Mariusz Błaszczak travelled to Italy to honour Polish soldiers during commemorations of the 1944 battle, which opened the road to Rome for Allied troops.
The Battle of Monte Cassino provided “more proof that Polish soldiers are the best in the world” and that Poles show solidarity toward other nations, he said.
“We are proud of the soldiers of the 2nd Corps under Gen. Anders. We are proud of our compatriots," Błaszczak said during the ceremonies, which marked 74 years since the 2nd Polish Corps led by Gen. Władysław Anders finally captured Monte Cassino after months of heavy fighting.
The heroes of the Battle of Monte Cassino "passed on all those basic values around which the Polish national identity is built” today, Błaszczak told reporters.
He said: "We pay tribute to all those who fought at Monte Cassino. We remember in our prayers those who gave their lives … They accomplished extraordinary deeds."

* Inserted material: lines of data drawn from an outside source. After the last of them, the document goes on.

(** Normalization touches no other field *)
Lemma normalize_other_field (parsed r : json) (k : string) :
  k <> "customer_impact_level" ->
  normalize_impact parsed = Ok r -> field k r = field k parsed.
Proof.
  intros ne H. destruct parsed as [| | | | s | items | d];
    try discriminate H.
  - unfold normalize_impact in H. cbn [py_in bind] in H.
    destruct (contains _ s); [discriminate|]. now injection H as <-.
  - unfold normalize_impact in H. cbn [py_in bind] in H.
    destruct (existsb _ items); [discriminate|]. now injection H as <-.
  - destruct (dict_get "customer_impact_level" d) as [x|] eqn:G.
    + destruct x as [| | | | s | |];
        try (rewrite (normalize_not_text d _ G) in H by reflexivity; discriminate H).
      rewrite (normalize_text d s G) in H. injection H as <-.
      cbn [field]. now apply dict_get_set_other.
    + rewrite (normalize_absent d G) in H. now injection H as <-.
Qed.

(** *** Extraction *)

Lemma extract_metadata_shaped (event : json) :
  extractable event = true ->
  extract_metadata event
  = Ok (type_of event, data_object_of event, object_id_of event).
Proof.
  destruct event as [| | | | | | d]; try discriminate.
  unfold extractable, extract_metadata, type_of, object_id_of, data_object_of.
  cbn [get bind field default_to].
  destruct (dict_get "data" d) as [data|]; cbn [absent_or default_to field].
  - destruct data as [| | | | | | dd]; try discriminate.
    cbn [data_shape get bind field].
    destruct (dict_get "object" dd) as [obj|]; cbn [absent_or default_to].
    + destruct obj as [| | | | | | od]; try discriminate.
      intros _. cbn [get bind field]. reflexivity.
    + intros _. cbn [get bind field dict_get]. reflexivity.
  - intros _. cbn [get bind field dict_get default_to]. reflexivity.
Qed.

Lemma extract_metadata_unshaped (event : json) :
  extractable event = false -> extract_metadata event = Raise AttributeError.
Proof.
  destruct event as [| | | | | | d]; try reflexivity.
  unfold extractable, extract_metadata. cbn [get bind].
  destruct (dict_get "data" d) as [data|]; cbn [absent_or]; [|discriminate].
  destruct data as [| | | | | | dd]; try reflexivity.
  cbn [data_shape get bind].
  destruct (dict_get "object" dd) as [obj|]; cbn [absent_or]; [|discriminate].
  destruct obj; try reflexivity; discriminate.
Qed.

Lemma webhook_event_shaped (event : json) :
  WebhookEvent event -> extractable event = true.
Proof. unfold WebhookEvent, webhook_event. intros H. now apply andb_true_iff in H. Qed.

Lemma webhook_event_type (event : json) :
  WebhookEvent event -> exists s, type_of event = JStr s.
Proof.
  unfold WebhookEvent, webhook_event, type_of. intros H.
  apply andb_true_iff in H as [_ H].
  destruct (field "type" event) as [t|]; [|now exists "unknown_type"].
  destruct t; try discriminate. now eexists.
Qed.

(** *** The fallback *)

Lemma fallback_impact_text (s : string) :
  fallback_impact (JStr s) = Ok (classify s).
Proof.
  unfold fallback_impact, classify. cbn [py_in bind].
  destruct (contains "payment_failed" s); [reflexivity|].
  destruct (contains "dispute" s); [reflexivity|].
  destruct (contains "invoice.upcoming" s); reflexivity.
Qed.

Lemma fallback_response_text (s : string) :
  fallback_response (JStr s) = Ok (fallback_for s).
Proof. unfold fallback_response. now rewrite fallback_impact_text. Qed.

Lemma classify_valid (s : string) :
  in_strs (JStr (classify s)) impact_levels = true.
Proof.
  unfold classify.
  destruct (contains "payment_failed" s); [reflexivity|].
  destruct (contains "dispute" s); [reflexivity|].
  destruct (contains "invoice.upcoming" s); reflexivity.
Qed.

(** *** The analyzer on a shaped event *)

Section Environment.
Variable json_loads : string -> option json.
Variable key : option string.
Variable client_post : request -> http_outcome.

Lemma llm_outcome_normalizes (event : json) :
  llm_outcome json_loads key client_post event
  = (parsed <- model_output json_loads key client_post event ;;
     normalize_impact parsed).
Proof.
  unfold llm_outcome, model_output, llm_analysis, interpret.
  destruct (call_service json_loads key client_post (request_for key event))
    as [sent [result_json|e]]; cbn [snd bind]; [|reflexivity].
  destruct (parse_completion json_loads result_json); reflexivity.
Qed.

Lemma analyze_shaped (event : json) :
  extractable event = true ->
  analyze_stripe_event json_loads key client_post event
  = (fst (call_service json_loads key client_post (request_for key event)),
     try_except (llm_outcome json_loads key client_post event)
                (fun _ => fallback_response (type_of event))).
Proof.
  intros H. unfold analyze_stripe_event, llm_outcome, llm_analysis.
  rewrite (extract_metadata_shaped event H).
  fold (request_for key event).
  destruct (call_service json_loads key client_post (request_for key event));
    reflexivity.
Qed.

Lemma analyze_success (event r : json) :
  extractable event = true ->
  llm_outcome json_loads key client_post event = Ok r ->
  snd (analyze_stripe_event json_loads key client_post event) = Ok r.
Proof. intros H E. rewrite (analyze_shaped event H). cbn [snd]. now rewrite E. Qed.

Lemma analyze_failure (event : json) (e : exn) :
  extractable event = true ->
  llm_outcome json_loads key client_post event = Raise e ->
  snd (analyze_stripe_event json_loads key client_post event)
  = fallback_response (type_of event).
Proof. intros H E. rewrite (analyze_shaped event H). cbn [snd]. now rewrite E. Qed.

(** Every listed failure of the service makes the [try] body raise *)
Lemma service_failure_raises (event : json) :
  service_failure json_loads (client_post (request_for key event)) ->
  raises (llm_outcome json_loads key client_post event) = true.
Proof.
  intros F. unfold llm_outcome, llm_analysis, call_service.
  destruct (key_missing key); [reflexivity|].
  cbn [snd]. unfold interpret, parse_completion.
  inversion F as [E | code text Hs E | code text Hl E
                 | code text rj e Hl Hr E | code text rj c Hl Hr Hc E
                 | code text rj c Hl Hr Hc E]; clear F.
  - reflexivity.
  - now rewrite Hs.
  - destruct (is_success code); [|reflexivity].
    unfold decode. now rewrite Hl.
  - destruct (is_success code); [|reflexivity].
    unfold decode. rewrite Hl. cbn [bind]. now rewrite Hr.
  - destruct (is_success code); [|reflexivity].
    unfold decode. rewrite Hl. cbn [bind]. rewrite Hr. cbn [bind].
    destruct c; try reflexivity; discriminate.
  - destruct (is_success code); [|reflexivity].
    unfold decode at 1. rewrite Hl. cbn [bind]. rewrite Hr.
    cbn [bind clean_content py_replace py_strip decode_value].
    fold (clean_text c). unfold decode. now rewrite Hc.
Qed.

End Environment.

End AnalyzerFacts.

(* ================================================================== *)
(** ** Properties of the pipeline *)

Import PyStr Json PyJson Main Props Examples.
Import StrFacts FenceFacts DictFacts AnalyzerFacts.

(** A webhook event passes the extraction and has a string for its type *)
Tactic Notation "webhook_shape" hyp(W) "as" ident(S) ident(s) ident(Hs) :=
  pose proof (webhook_event_shaped _ W) as S;
  destruct (webhook_event_type _ W) as [s Hs].

(** The fallback path on a shaped event whose type is the string [s] *)
Ltac fallback_path S E Hs :=
  rewrite (analyze_failure _ _ _ _ _ S E), Hs, fallback_response_text.

Lemma Substring_refl (s : string) : Substring s s.
Proof. exists EmptyString, EmptyString. cbn [append]. now rewrite append_empty_r. Qed.

Lemma Substring_trans (a b c : string) :
  Substring a b -> Substring b c -> Substring a c.
Proof.
  intros (x & y & ->) (u & v & ->).
  exists (u ++ x), (y ++ v). now rewrite !append_assoc.
Qed.

Lemma Substring_append_r (n a b : string) : Substring n b -> Substring n (a ++ b).
Proof. intros (x & y & ->). exists (a ++ x), y. now rewrite append_assoc. Qed.

Lemma Substring_append_l (n a b : string) : Substring n a -> Substring n (a ++ b).
Proof. intros (x & y & ->). exists x, (y ++ b). now rewrite !append_assoc. Qed.

(** A line of a text built by [unlines] occurs in the text *)
Lemma Substring_concat (sep x : string) (lines : list string) :
  In x lines -> Substring x (String.concat sep lines).
Proof.
  induction lines as [|l rest IH]; intros H; [destruct H|].
  cbn [String.concat]. destruct rest as [|l' rest'].
  - destruct H as [->|[]]. apply Substring_refl.
  - destruct H as [->|H].
    + apply Substring_append_l, Substring_refl.
    + now apply Substring_append_r, Substring_append_r, IH.
Qed.

(* ------------------------------------------------------------------ *)
(** *** C1: the event type of the result *)

(** C1, as stated, fails on the success path: for the event
    [{"type": "ping"}] and a model answer [{"event_type": "other"}], the
    returned [event_type] is ["other"], not the input's ["ping"]. *)
Lemma event_type_not_round_trip :
  WebhookEvent ping_event /\
  type_of ping_event = JStr "ping" /\
  exists r,
    snd (analyze_stripe_event Json.loads test_key
           (answering other_type_content) ping_event) = Ok r /\
    field "event_type" r = Some (JStr "other") /\
    field "event_type" r <> Some (type_of ping_event).
Proof.
  split; [reflexivity|]. split; [reflexivity|].
  exists (JObj [("event_type", JStr "other")]).
  split; [vm_compute; reflexivity|]. split; [reflexivity | discriminate].
Qed.
(** * Bootstrapped MHD Rayleigh-Benard convection: the driver scripts

    A shallow embedding of the control logic of [bootstrap_mhd_rbc.py] and
    [forces_mhd_rayleigh_benard.py].  The spectral solver, the CFL helper,
    the flow-property reductions and the checkpoint machinery belong to the
    Dedalus framework; what they answer in one run is supplied to the
    model as a trace of observations.  What the scripts themselves do with
    those answers -- the bootstrap controller, the loop test, the
    [try / except / finally] skeleton, the conversion of the command
    line and the tables of equations and boundary conditions -- is
    translated statement by statement. *)

From Stdlib Require Import List String Ascii ZArith Bool Lia.
From Stdlib Require Import Reals Lra.
From Stdlib Require PrimFloat Uint63.
Import ListNotations.

Set Implicit Arguments.

(** ** Python exceptions and results *)

Inductive exn : Type :=
| TypeError
| ValueError
| ZeroDivisionError
| OverflowError
| KeyError
| IndexError
| AttributeError
| FrameworkError (tag : nat).   (* anything raised inside Dedalus *)

Inductive result (A : Type) : Type :=
| Ok (a : A)
| Raise (e : exn).
Arguments Ok {A} a.
Arguments Raise {A} e.

Definition rbind {X Y} (m : result X) (f : X -> result Y) : result Y :=
  match m with
  | Ok x => f x
  | Raise e => Raise e
  end.

Notation "'let*' x ':=' m 'in' k" := (rbind m (fun x => k))
  (at level 10, x name, m at level 100, k at level 200).
Lemma expansion_inv_step (k : nat) (tree : AncestorTree)
    (frontier : list (positive * string)) :
  expansion_inv k tree frontier →
  let next := frontier ≫= (λ '(n, ref), expand_one getParents n ref) in
  expansion_inv (S k) (record next tree) (individuals next).
Proof.
  intros [Hsize Hfront Hparent HP Hcouple] next.
  assert (Hnext : ∀ n' s, (n', s) ∈ next →
            ∃ n r, (n, r) ∈ frontier ∧ tree !! n = Some (Individual r)
                   ∧ Pos.size_nat n' = S k ∧ parent n' = n
                   ∧ n' ≠ 1%positive
                   ∧ ((n' = (n~0)%positive ∧ s = slot_of (getParents r).1)
                      ∨ (n' = (n~1)%positive
                         ∧ s = slot_of (getParents r).2))).
  { intros n' s Hin. apply elem_of_next in Hin as (n & r & Hnr & Hin).
    exists n, r. destruct (Hfront n r Hnr) as [Hk Hlook].
    apply elem_of_expand_one in Hin.
    repeat split; try done.
    all: destruct Hin as [[-> Hs]|[-> Hs]]; simpl; try done.
    all: lia. }
  assert (Hfun : ∀ m s1 s2, (m, s1) ∈ next → (m, s2) ∈ next → s1 = s2).
  { intros m s1 s2 H1 H2.
    destruct (Hnext m s1 H1) as (n1 & r1 & _ & Hl1 & _ & Hp1 & _ & Hc1).
    destruct (Hnext m s2 H2) as (n2 & r2 & _ & Hl2 & _ & Hp2 & _ & Hc2).
    assert (n1 = n2) as -> by congruence.
    assert (r1 = r2) as -> by congruence.
    destruct Hc1 as [[-> ->]|[-> ->]], Hc2 as [[? ->]|[? ->]];
      done. }
  assert (Hold : ∀ n s, tree !! n = Some s → record next tree !! n = Some s).
  { intros n s Hn. rewrite record_lookup_fresh; [done|].
    intros s' Hin. destruct (Hnext n s' Hin) as (_ & _ & _ & _ & Hk & _).
    specialize (Hsize n s Hn). lia. }
  assert (Hpres : ∀ n, present tree n → present (record next tree) n).
  { intros n. unfold present. destruct (tree !! n) as [s|] eqn:Hn; [|done].
    by rewrite (Hold n s Hn). }
  split.
  - intros n s Hn. apply record_lookup in Hn as [Hin|Hn].
    + destruct (Hnext n s Hin) as (_ & _ & _ & _ & Hk & _). lia.
    + specialize (Hsize n s Hn). lia.
  - intros n r Hin. apply elem_of_individuals in Hin.
    destruct (Hnext n _ Hin) as (_ & _ & _ & _ & Hk & _).
    split; [done|]. by apply record_lookup_functional.
  - intros n s Hn Hn1. apply record_lookup in Hn as [Hin|Hn].
    + destruct (Hnext n s Hin) as (m & r & _ & Hm & _ & Hp & _).
      rewrite Hp. apply Hpres. unfold present. by rewrite Hm.
    + apply Hpres. by eapply Hparent.
  - intros n r Hn. apply record_lookup in Hn as [Hin|Hn]; [|by apply HP].
    destruct (Hnext n _ Hin) as (m & r' & _ & Hm & _ & _ & _ & Hc).
    specialize (HP m r' Hm).
    destruct Hc as [[-> Hs]|[-> Hs]].
    + apply (P_father m r'); [done|].
      destruct (getParents r').1; simpl in Hs; congruence.
    + apply (P_mother m r'); [done|].
      destruct (getParents r').2; simpl in Hs; congruence.
  - intros n Hn. apply record_lookup in Hn as [Hin|Hn]; [|by apply Hcouple].
    destruct (Hnext n _ Hin) as (m & r' & _ & _ & _ & _ & _ & Hc).
    destruct Hc as [[_ Hs]|[_ Hs]];
      [destruct (getParents r').1|destruct (getParents r').2]; done.
Qed.

Lemma expand_inv (generations : nat) :
  ∀ k tree frontier,
    expansion_inv k tree frontier →
    ∃ k' frontier',
      expansion_inv k' (expand getParents generations frontier tree) frontier'.
Proof.
  induction generations as [|g IH]; intros k tree frontier Hinv; simpl.
  - eauto.
  - eapply IH. by apply expansion_inv_step.
Qed.

Lemma build_inv (rootIndividual : string) :
  P 1%positive rootIndividual →
  expansion_inv 1 {[ 1%positive := Individual rootIndividual ]}
    [(1%positive, rootIndividual)].
Proof.
  intros HP. split.
  - intros n s Hn. apply lookup_singleton_Some in Hn as [<- _]. done.
  - intros n r Hin. apply list_elem_of_singleton in Hin as [= -> ->].
    split; [done|]. apply lookup_singleton_eq.
  - intros n s Hn Hn1. by apply lookup_singleton_Some in Hn as [<- _].
  - intros n r Hn. by apply lookup_singleton_Some in Hn as [<- [= <-]].
  - intros n Hn. by apply lookup_singleton_Some in Hn as [<- _].
Qed.

Lemma build_joint_inv (personA personB : string) :
  P 2%positive personA → P 3%positive personB →
  expansion_inv 2
    (<[ 3%positive := Individual personB ]>
       (<[ 2%positive := Individual personA ]>
          {[ 1%positive := Couple ]}))
    [(2%positive, personA); (3%positive, personB)].
Proof.
  intros HA HB.
  assert (Hcases : ∀ n s,
    (<[ 3%positive := Individual personB ]>
       (<[ 2%positive := Individual personA ]>
          ({[ 1%positive := Couple ]} : AncestorTree))) !! n = Some s →
    (n = 3%positive ∧ s = Individual personB)
    ∨ (n = 2%positive ∧ s = Individual personA)
    ∨ (n = 1%positive ∧ s = Couple)).
  { intros n s. rewrite !lookup_insert.
    destruct (decide (3%positive = n)) as [<-|?]; [intros [= <-]; auto|].
    destruct (decide (2%positive = n)) as [<-|?]; [intros [= <-]; auto|].
    intros Hn. apply lookup_singleton_Some in Hn as [<- <-]. auto. }
  split.
  - intros n s Hn.
    destruct (Hcases n s Hn) as [[-> _]|[[-> _]|[-> _]]]; simpl; lia.
  - intros n r Hin.
    apply elem_of_cons in Hin as [[= -> ->]|Hin]; [by split|].
    apply list_elem_of_singleton in Hin as [= -> ->]. by split.
  - intros n s Hn Hn1. unfold present.
    destruct (Hcases n s Hn) as [[-> _]|[[-> _]|[-> _]]]; done.
  - intros n r Hn.
    destruct (Hcases n _ Hn) as [[-> [= ->]]|[[-> [= ->]]|[_ ?]]]; done.
  - intros n Hn.
    destruct (Hcases n _ Hn) as [[_ ?]|[[_ ?]|[-> _]]]; done.
Qed.

Lemma build_parent_present (rootIndividual : string) (maxGenerations : nat) :
  P 1%positive rootIndividual →
  let tree := build getParents rootIndividual maxGenerations in
  (∀ n s, tree !! n = Some s → n ≠ 1%positive → present tree (parent n))
  ∧ (∀ n r, tree !! n = Some (Individual r) → P n r)
  ∧ (∀ n, tree !! n = Some Couple → n = 1%positive).
Proof.
  intros HP tree.
  destruct (expand_inv maxGenerations _ _ _ (build_inv rootIndividual HP))
    as (k & frontier & [_ _ Hparent HP' Hcouple]).
  by repeat split.
Qed.

Lemma build_joint_parent_present (personA personB : string)
    (maxGenerations : nat) :
  P 2%positive personA → P 3%positive personB →
  let tree := build_joint getParents personA personB maxGenerations in
  (∀ n s, tree !! n = Some s → n ≠ 1%positive → present tree (parent n))
  ∧ (∀ n r, tree !! n = Some (Individual r) → P n r)
  ∧ (∀ n, tree !! n = Some Couple → n = 1%positive).
Proof.
  intros HA HB tree.
  destruct (expand_inv maxGenerations _ _ _
              (build_joint_inv personA personB HA HB))
    as (k & frontier & [_ _ Hparent HP' Hcouple]).
  by repeat split.
Qed.

End BuilderFacts.

Lemma present_visited (tree : AncestorTree) (n : positive) :
  present tree n → visited tree n.
Proof using. unfold present, visited. by destruct (tree !! n). Qed.

Lemma parent_is_half (n : positive) :
  n ≠ 1%positive → Z.pos (parent n) = (Z.pos n / 2)%Z.
Proof using.
  intros Hn. destruct n as [p|p|]; [| |done]; simpl.
  - apply (Z.div_unique _ _ _ 1); lia.
  - apply (Z.div_unique _ _ _ 0); lia.
Qed.

(** When every visited position above the root has a present parent, the
    positions between a present position and the root are present. *)
Lemma present_on_line (tree : AncestorTree) :
  (∀ n s, tree !! n = Some s → n ≠ 1%positive → present tree (parent n)) →
  ∀ n z, present tree n → on_line z n = true → present tree z.
Proof using.
  intros Hparent n. induction n as [p IH|p IH|]; intros z Hn Hz;
    apply on_line_unfold in Hz as [->|[Hn1 Hz]]; try done.
  - apply IH; [|done]. apply present_visited in Hn as [s Hs].
    by apply (Hparent _ s Hs).
  - apply IH; [|done]. apply present_visited in Hn as [s Hs].
    by apply (Hparent _ s Hs).
Qed.
(** [s] is the column [data['age']]. *)
Definition age_column (d : DataFrame) (s : Series) : Prop :=
  getitem d "age" = Return s.

(** A number below the lower bound 0 of the age range. *)
Definition below_zerob (c : cell) : bool :=
  match c with
  | CInt z => (z <? 0)%Z
  | CFloat f => PrimFloat.ltb f PrimFloat.zero
  | _ => false
  end.

Definition below_zero (c : cell) : Prop := below_zerob c = true.

Definition is_textb (c : cell) : bool :=
  match c with CText _ => true | _ => false end.

Definition is_text (c : cell) : Prop := exists t, c = CText t.

(** The rows of a column whose value is below zero, with the value. *)
Fixpoint offending_from (i : nat) (s : Series) : list (nat * cell) :=
  match s with
  | [] => []
  | c :: rest =>
      if below_zerob c then (i, c) :: offending_from (S i) rest
      else offending_from (S i) rest
  end.

Definition offending_rows (s : Series) : list (nat * cell) :=
  offending_from 0 s.

(** The exceptions and records of [validate_data]. *)
Definition missing_error : exn := mk_exn MissingDataError "Missing data found.".
Definition range_error : exn :=
  mk_exn DataRangeError "Invalid age values identified.".
Definition format_error : exn :=
  mk_exn DataFormatError "Non-integer values found in age column.".
Definition key_error : exn := mk_exn KeyError "'age'".
Definition type_error : exn :=
  mk_exn TypeError "'<' not supported between instances of 'str' and 'int'".

Definition missing_start : log_record :=
  mk_record INFO "Validating for missing data." [].
Definition range_start : log_record :=
  mk_record INFO "Checking for data range issues." [].
Definition format_start : log_record :=
  mk_record INFO "Checking for data format issues." [].
Definition missing_warning (d : DataFrame) : log_record :=
  mk_record WARNING "Missing data found in columns: %s"
    [ArgDict (missing_columns d)].
Definition range_warning : log_record :=
  mk_record WARNING "Invalid age values found." [].
Definition format_warning : log_record :=
  mk_record WARNING "Non-integer values found in age column." [].
Definition failed (e : exn) : log_record :=
  mk_record ERROR "Data validation failed: %s" [ArgStr (exc_str e)].
Definition passed : log_record :=
  mk_record INFO "Data validation passed." [].

(** The records of [traceback_data_issues]. *)
Definition tracing : log_record :=
  mk_record INFO "Tracing back data issues through pipeline." [].
Definition checking (st : step) : log_record :=
  mk_record INFO "Checking step: %s" [ArgStr (name st)].
Definition identified (st : step) : log_record :=
  mk_record INFO "Issue identified at step: %s" [ArgStr (name st)].
Definition traceback_error (e : exn) : log_record :=
  mk_record ERROR "Error during traceback: %s" [ArgStr (exc_str e)].
Definition no_origin : log_record :=
  mk_record INFO "No specific origin identified for the issues." [].

(** The three ways the loop over the stages can go on a dataset: every
    function returns false; a function returns true after falses only; a
    function raises after falses only. *)
Definition no_match (d : DataFrame) (ops : list step) : Prop :=
  Forall (fun st => function st d = Return false) ops.

Definition first_match (d : DataFrame) (ops : list step)
  (before : list step) (st : step) : Prop :=
  (exists after, ops = before ++ st :: after) /\
  no_match d before /\ function st d = Return true.

Definition first_raise (d : DataFrame) (ops : list step)
  (before : list step) (st : step) (e : exn) : Prop :=
  (exists after, ops = before ++ st :: after) /\
  no_match d before /\ function st d = Raise e.

(** What [validate_data(data)] returns or raises when [data] is [d] and
    the log file holds [pre]. *)
Definition validate_outcome (d : DataFrame) (pre : list log_record)
  : result unit :=
  fst (validate_data (mkw d pre)).

(** What [traceback_data_issues(data, ops)] returns or raises. *)
Definition traceback_outcome (ops : list step) (d : DataFrame)
  (pre : list log_record) : result string :=
  fst (traceback_data_issues ops (mkw d pre)).

(** A call that leaves the DataFrame as it found it. *)
Definition frame_safe {A} (m : py A) : Prop :=
  forall w, frame (snd (m w)) = frame w.

(* ================================================================== *)
(** ** [load_data] (lines 31-43) *)
(* ================================================================== *)

(** [FileNotFoundError] and [pd.errors.ParserError], two subclasses of
    [Exception]. *)
Definition FileNotFoundError : exc_class := OtherException "FileNotFoundError".
Definition ParserError : exc_class := OtherException "ParserError".

(** [isinstance(e, FileNotFoundError)] *)
Definition is_FileNotFoundError (c : exc_class) : bool :=
  match c with
  | OtherException cls => String.eqb cls "FileNotFoundError"
  | _ => false
  end.

(** [isinstance(e, pd.errors.ParserError)] *)
Definition is_ParserError (c : exc_class) : bool :=
  match c with
  | OtherException cls => String.eqb cls "ParserError"
  | _ => false
  end.

(** A call into a library whose outcome is given: it returns or raises and
    leaves the world alone. *)
Definition call {A} (r : result A) : py A := fun w => (r, w).

(** [try: body / except C1 as e: h1 e / except C2 as e: h2 e]: the first
    clause that matches handles the exception; what a handler raises is not
    handled by the other clause. *)
Definition try_except2 {A} (body : py A)
  (C1 : exc_class -> bool) (h1 : exn -> py A)
  (C2 : exc_class -> bool) (h2 : exn -> py A) : py A :=
  fun w =>
    match body w with
    | (Return a, w') => (Return a, w')
    | (Raise e, w') =>
        if C1 (exc_type e) then h1 e w'
        else if C2 (exc_type e) then h2 e w'
        else (Raise e, w')
    end.

(** [read_csv] is what [pd.read_csv] answers for each path: the DataFrame
    parsed from the file, or the exception raised. *)
Definition load_data (read_csv : string -> result DataFrame)
  (file_path : string) : py DataFrame :=
  try_except2
    ( logging INFO "Attempting to load data from file: %s"
        [ArgStr file_path] ;;
      data <- call (read_csv file_path) ;;
      logging INFO "Data loaded successfully." [] ;;
      ret data )
    is_FileNotFoundError
    (fun e =>
       logging ERROR "File not found: %s" [ArgStr file_path] ;;
       raise e)
    is_ParserError
    (fun e =>
       logging ERROR "Parsing error loading data: %s" [ArgStr (exc_str e)] ;;
       raise (mk_exn DataFormatError
                "Error parsing data, check the file format.")).

(* ================================================================== *)
(** ** [main] (lines 93-112) *)
(* ================================================================== *)

(** [data = ...]: the name [data] is bound to a DataFrame object. *)
Definition assign_data (d : DataFrame) : py unit :=
  fun w => (Return tt, mkw d (logfile w)).

(** The [try] block of [main] (lines 96-108). *)
Definition main_body (read_csv : string -> result DataFrame) : py unit :=
  data <- load_data read_csv "data.csv" ;;
  assign_data data ;;
  validate_data ;;
  origin <- traceback_data_issues operations_trace ;;
  logging INFO "Data quality issue traced back to: %s" [ArgStr origin].

(** The process running [main]: the world of the calls and the lines
    printed on standard output. *)
Record process : Type := mkp { state : world; stdout : list string }.

(** [main()]: the [try] block, and the handler of lines 110-112 for a
    subclass of [Exception], which logs the error and prints it. *)
Definition main (read_csv : string -> result DataFrame)
  : process -> result unit * process :=
  fun p =>
    match main_body read_csv (state p) with
    | (Return _, w) => (Return tt, mkp w (stdout p))
    | (Raise e, w) =>
        if is_Exception (exc_type e) then
          (Return tt,
           mkp (snd (logging ERROR
                       "An error occurred in the data pipeline: %s"
                       [ArgStr (exc_str e)] w))
               (stdout p ++ [("An error occurred: " ++ exc_str e)%string]))
        else (Raise e, mkp w (stdout p))
    end.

Błaszczak also said that authorities in Italy, “every time we meet and talk, underline the role played by Polish soldiers in the liberation of Italy and in the creation of a system of freedom and democracy in Italy.”
Interior and Administration Minister Joachim Brudziński was also among Polish officials taking part in the ceremonies in Italy on Friday, along with a group of war veterans and scouts.
"Go, tell Poland, O stranger passing by, that here we lie..."
The hills of Monte Cassino with their fortified Benedictine monastery were a key German defensive position along the so-called Gustav line designed to prevent the Allies from taking Rome during World War II.
The 2nd Polish Corps commanded by Gen. Anders captured Monte Cassino on May 18, 1944, after 123 days of fierce fighting.
The victory cost the lives of 923 Polish troops, with 2,931 wounded and 345 declared missing in action.
By the time the war ended in 1945, a Polish military cemetery was established on the slopes of Monte Cassino, which today is a major site of national remembrance for Poles.
A total of 1,072 Polish soldiers are buried there, among them Gen. Anders, who died in London in 1970.
A sign on the cemetery wall says: "Go, tell Poland, O stranger passing by, that here we lie—having fallen faithful in her service."